Data to use:
(** * PIC24 I2C master driver: state machine, transaction buffer, admission

    A shallow embedding of [src/i2cDriver.c] and [src/i2cDriver.h].

    The driver's globals and the peripheral's special function registers
    form one machine state; every C function is a function on that state.
    The foreground API returns its [int] result next to the new state.

    Integer widths are those of the PIC24 tool chain the source is
    written for: [unsigned char] has 8 bits, [size_t] and
    [unsigned int] have 16 bits, and arithmetic in them wraps. *)

From Stdlib Require Import ZArith Bool Lia.
From stdpp Require Import base list.

Local Open Scope Z_scope.

(** ** Enumerations of [i2cDriver.h] *)

Inductive i2c_states : Set :=
| I2C_STATE_idle
| I2C_STATE_sendingStart
| I2C_STATE_dataTX
| I2C_STATE_sendingRestart
| I2C_STATE_sendingStop
| I2C_STATE_dataRX
| I2C_STATE_ack
| I2C_STATE_error
| I2C_STATE_disabled.

Inductive i2c_errors : Set :=
| I2C_ERR_noError
| I2C_ERR_internal
| I2C_ERR_inErrorState
| I2C_ERR_busy
| I2C_ERR_TXBufferOverflow
| I2C_ERR_RXBufferOverflow
| I2C_ERR_slaveNACK
| I2C_ERR_nothingReceived
| I2C_ERR_collisionDetected
| I2C_ERR_disabled.

Definition state_eqb (a b : i2c_states) : bool :=
  match a, b with
  | I2C_STATE_idle, I2C_STATE_idle
  | I2C_STATE_sendingStart, I2C_STATE_sendingStart
  | I2C_STATE_dataTX, I2C_STATE_dataTX
  | I2C_STATE_sendingRestart, I2C_STATE_sendingRestart
  | I2C_STATE_sendingStop, I2C_STATE_sendingStop
  | I2C_STATE_dataRX, I2C_STATE_dataRX
  | I2C_STATE_ack, I2C_STATE_ack
  | I2C_STATE_error, I2C_STATE_error
  | I2C_STATE_disabled, I2C_STATE_disabled => true
  | _, _ => false
  end.

(** The numeric value of an error code, as the header assigns it. *)
Definition error_code (e : i2c_errors) : Z :=
  match e with
  | I2C_ERR_noError => 0
  | I2C_ERR_internal => 1
  | I2C_ERR_inErrorState => 2
  | I2C_ERR_busy => 3
  | I2C_ERR_TXBufferOverflow => 4
  | I2C_ERR_RXBufferOverflow => 5
  | I2C_ERR_slaveNACK => 6
  | I2C_ERR_nothingReceived => 7
  | I2C_ERR_collisionDetected => 8
  | I2C_ERR_disabled => 9
  end.

(** [if ( i2c_error )]: the C truth value of an error code. *)
Definition error_set (e : i2c_errors) : bool := negb (error_code e =? 0).

(** ** Integer types *)

Definition I2C_TRX_BUFFER_SIZE : Z := 32.

(** Conversion to a 16-bit unsigned type: [size_t] and [unsigned int]. *)
Definition u16 (z : Z) : Z := z mod 65536.

(** Conversion to [unsigned char]. *)
Definition uchar (z : Z) : Z := z mod 256.

(** ** The bus as the peripheral sees it

    Every command the driver gives the peripheral (a control bit set in
    I2CxCON, a byte written to I2CxTRN) is appended to a log, oldest
    first. *)

Inductive bus_op : Set :=
| Start            (* I2CCONbits.SEN = true *)
| RepeatedStart          (* I2CCONbits.RSEN = true *)
| Stop             (* I2CCONbits.PEN = true *)
| Ack              (* I2CCONbits.ACKEN = true *)
| Receive          (* I2CCONbits.RCEN = true *)
| Transmit (b : Z) (* I2CTRN = b *).

(** Special function registers the driver reads or writes. *)
Record sfr : Type := mk_sfr {
  I2CBRG : Z;
  I2CEN : bool;
  DISSLW : bool;
  ACKDT : bool;
  BCL : bool;
  ACKSTAT : bool;
  I2CRCV : Z;
  MI2CIE : bool;
  MI2CIP : Z;
  MI2CIF : bool;
  bus : list bus_op
}.

(** The driver's globals, the registers, and one ghost flag:
    [out_of_bounds] is raised by an access outside [TRXBuffer]. C leaves
    the behaviour undefined from there on; the model goes on assigning
    the named variables as the statements say and keeps the flag. *)
Record driver : Type := mk_driver {
  i2c_state : i2c_states;
  i2c_error : i2c_errors;
  i2c_stayInErrorState : bool;
  TRXBuffer : list Z;
  TRXBufferCurrPos : Z;
  TRXBufferLen : Z;
  numRXBytes : Z;
  out_of_bounds : bool;
  regs : sfr
}.

(** *** Field updates *)

Definition set_regs (r : sfr) (s : driver) : driver :=
  mk_driver (i2c_state s) (i2c_error s) (i2c_stayInErrorState s)
    (TRXBuffer s) (TRXBufferCurrPos s) (TRXBufferLen s) (numRXBytes s)
    (out_of_bounds s) r.

Definition set_i2c_state (v : i2c_states) (s : driver) : driver :=
  mk_driver v (i2c_error s) (i2c_stayInErrorState s)
    (TRXBuffer s) (TRXBufferCurrPos s) (TRXBufferLen s) (numRXBytes s)
    (out_of_bounds s) (regs s).

Definition set_i2c_error (v : i2c_errors) (s : driver) : driver :=
  mk_driver (i2c_state s) v (i2c_stayInErrorState s)
    (TRXBuffer s) (TRXBufferCurrPos s) (TRXBufferLen s) (numRXBytes s)
    (out_of_bounds s) (regs s).

Definition set_i2c_stayInErrorState (v : bool) (s : driver) : driver :=
  mk_driver (i2c_state s) (i2c_error s) v
    (TRXBuffer s) (TRXBufferCurrPos s) (TRXBufferLen s) (numRXBytes s)
    (out_of_bounds s) (regs s).

Definition set_TRXBuffer (v : list Z) (s : driver) : driver :=
  mk_driver (i2c_state s) (i2c_error s) (i2c_stayInErrorState s)
    v (TRXBufferCurrPos s) (TRXBufferLen s) (numRXBytes s)
    (out_of_bounds s) (regs s).

Definition set_TRXBufferCurrPos (v : Z) (s : driver) : driver :=
  mk_driver (i2c_state s) (i2c_error s) (i2c_stayInErrorState s)
    (TRXBuffer s) v (TRXBufferLen s) (numRXBytes s)
    (out_of_bounds s) (regs s).

Definition set_TRXBufferLen (v : Z) (s : driver) : driver :=
  mk_driver (i2c_state s) (i2c_error s) (i2c_stayInErrorState s)
    (TRXBuffer s) (TRXBufferCurrPos s) v (numRXBytes s)
    (out_of_bounds s) (regs s).

Definition set_numRXBytes (v : Z) (s : driver) : driver :=
  mk_driver (i2c_state s) (i2c_error s) (i2c_stayInErrorState s)
    (TRXBuffer s) (TRXBufferCurrPos s) (TRXBufferLen s) v
    (out_of_bounds s) (regs s).

Definition raise_out_of_bounds (s : driver) : driver :=
  mk_driver (i2c_state s) (i2c_error s) (i2c_stayInErrorState s)
    (TRXBuffer s) (TRXBufferCurrPos s) (TRXBufferLen s) (numRXBytes s)
    true (regs s).

Definition set_I2CBRG (v : Z) (r : sfr) : sfr :=
  mk_sfr v (I2CEN r) (DISSLW r) (ACKDT r) (BCL r) (ACKSTAT r) (I2CRCV r)
    (MI2CIE r) (MI2CIP r) (MI2CIF r) (bus r).

Definition set_I2CEN (v : bool) (r : sfr) : sfr :=
  mk_sfr (I2CBRG r) v (DISSLW r) (ACKDT r) (BCL r) (ACKSTAT r) (I2CRCV r)
    (MI2CIE r) (MI2CIP r) (MI2CIF r) (bus r).

Definition set_DISSLW (v : bool) (r : sfr) : sfr :=
  mk_sfr (I2CBRG r) (I2CEN r) v (ACKDT r) (BCL r) (ACKSTAT r) (I2CRCV r)
    (MI2CIE r) (MI2CIP r) (MI2CIF r) (bus r).

Definition set_ACKDT (v : bool) (r : sfr) : sfr :=
  mk_sfr (I2CBRG r) (I2CEN r) (DISSLW r) v (BCL r) (ACKSTAT r) (I2CRCV r)
    (MI2CIE r) (MI2CIP r) (MI2CIF r) (bus r).

Definition set_BCL (v : bool) (r : sfr) : sfr :=
  mk_sfr (I2CBRG r) (I2CEN r) (DISSLW r) (ACKDT r) v (ACKSTAT r) (I2CRCV r)
    (MI2CIE r) (MI2CIP r) (MI2CIF r) (bus r).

Exercise: Up to and including the line with "I2C_ERR_inErrorState => 2", output every line of the records above exactly, starting from the first; output nothing else.

Written response:
(** * PIC24 I2C master driver: state machine, transaction buffer, admission

    A shallow embedding of [src/i2cDriver.c] and [src/i2cDriver.h].

    The driver's globals and the peripheral's special function registers
    form one machine state; every C function is a function on that state.
    The foreground API returns its [int] result next to the new state.

    Integer widths are those of the PIC24 tool chain the source is
    written for: [unsigned char] has 8 bits, [size_t] and
    [unsigned int] have 16 bits, and arithmetic in them wraps. *)

From Stdlib Require Import ZArith Bool Lia.
From stdpp Require Import base list.

Local Open Scope Z_scope.

(** ** Enumerations of [i2cDriver.h] *)

Inductive i2c_states : Set :=
| I2C_STATE_idle
| I2C_STATE_sendingStart
| I2C_STATE_dataTX
| I2C_STATE_sendingRestart
| I2C_STATE_sendingStop
| I2C_STATE_dataRX
| I2C_STATE_ack
| I2C_STATE_error
| I2C_STATE_disabled.

Inductive i2c_errors : Set :=
| I2C_ERR_noError
| I2C_ERR_internal
| I2C_ERR_inErrorState
| I2C_ERR_busy
| I2C_ERR_TXBufferOverflow
| I2C_ERR_RXBufferOverflow
| I2C_ERR_slaveNACK
| I2C_ERR_nothingReceived
| I2C_ERR_collisionDetected
| I2C_ERR_disabled.

Definition state_eqb (a b : i2c_states) : bool :=
  match a, b with
  | I2C_STATE_idle, I2C_STATE_idle
  | I2C_STATE_sendingStart, I2C_STATE_sendingStart
  | I2C_STATE_dataTX, I2C_STATE_dataTX
  | I2C_STATE_sendingRestart, I2C_STATE_sendingRestart
  | I2C_STATE_sendingStop, I2C_STATE_sendingStop
  | I2C_STATE_dataRX, I2C_STATE_dataRX
  | I2C_STATE_ack, I2C_STATE_ack
  | I2C_STATE_error, I2C_STATE_error
  | I2C_STATE_disabled, I2C_STATE_disabled => true
  | _, _ => false
  end.

(** The numeric value of an error code, as the header assigns it. *)
Definition error_code (e : i2c_errors) : Z :=
  match e with
  | I2C_ERR_noError => 0
  | I2C_ERR_internal => 1
  | I2C_ERR_inErrorState => 2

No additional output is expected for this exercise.